• **What you should do**
Write out, word for word, every line in the data below from the one containing "(Num (Fin 1.750))" to the one containing "sample_prices (∅, ∅) = Ok st ∧", both of them included.

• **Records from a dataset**
------

(** A price that is NaN (an empty field of the CSV) is outside the
    hypothesis: compared with anything it is never lower and nothing is
    lower than it, so once stored it stays. *)
Example nan_price_stays :
  ∃ st, iterrows_loop
          [ price_row 1 "Benzina" (Num NaN) "01/03/2024 08:00:00";
            price_row 1 "Benzina" (Num (Fin 1.750)) "02/03/2024 08:00:00" ]
          (∅, ∅) = Ok st ∧
        entry st.1 1 "Benzina" = Some NaN.
Proof. eexists. split; reflexivity. Qed.

(** The example of the specification: 1.899 then 1.750 in one category. *)
Example sample_cheapest :
  ∃ st, iterrows_loop sample_prices (∅, ∅) = Ok st ∧
        entry st.1 1 "Benzina" = Some (Fin 1.750) ∧
        entry st.2 1 "Benzina" = Some (VStr "02/03/2024 08:00:00").
Proof. eexists. split; [reflexivity|]. split; reflexivity. Qed.

Lemma coordinates_ok_valid (st : Station.row) :
  coordinates_ok st = true ↔ coordinates_valid st.
Proof.
  unfold coordinates_ok, coordinates_valid. split.
  - destruct (Station.Latitudine st) as [[lat| | |]|]; try done.
    destruct (Station.Longitudine st) as [[lon| | |]|]; try done.
    rewrite !andb_true_iff, !negb_true_iff, !Qle_bool_iff.
    intros [[[[[Hlat Hlon] ?] ?] ?] ?]. exists lat, lon.
    repeat split; try done.
    + intros Heq. apply Qeq_bool_iff in Heq. congruence.
    + intros Heq. apply Qeq_bool_iff in Heq. congruence.
  - intros (lat & lon & -> & -> & ? & ? & ? & ? & Hlat & Hlon).
    rewrite !andb_true_iff, !negb_true_iff, !Qle_bool_iff.
    repeat split; try done.
    + destruct (Qeq_bool lat 0) eqn:E; [|done].
      apply Qeq_bool_iff in E. done.
    + destruct (Qeq_bool lon 0) eqn:E; [|done].
      apply Qeq_bool_iff in E. done.
Qed.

------

• **Completed task**
            price_row 1 "Benzina" (Num (Fin 1.750)) "02/03/2024 08:00:00" ]
          (∅, ∅) = Ok st ∧
        entry st.1 1 "Benzina" = Some NaN.
Proof. eexists. split; reflexivity. Qed.

(** The example of the specification: 1.899 then 1.750 in one category. *)
Example sample_cheapest :
  ∃ st, iterrows_loop sample_prices (∅, ∅) = Ok st ∧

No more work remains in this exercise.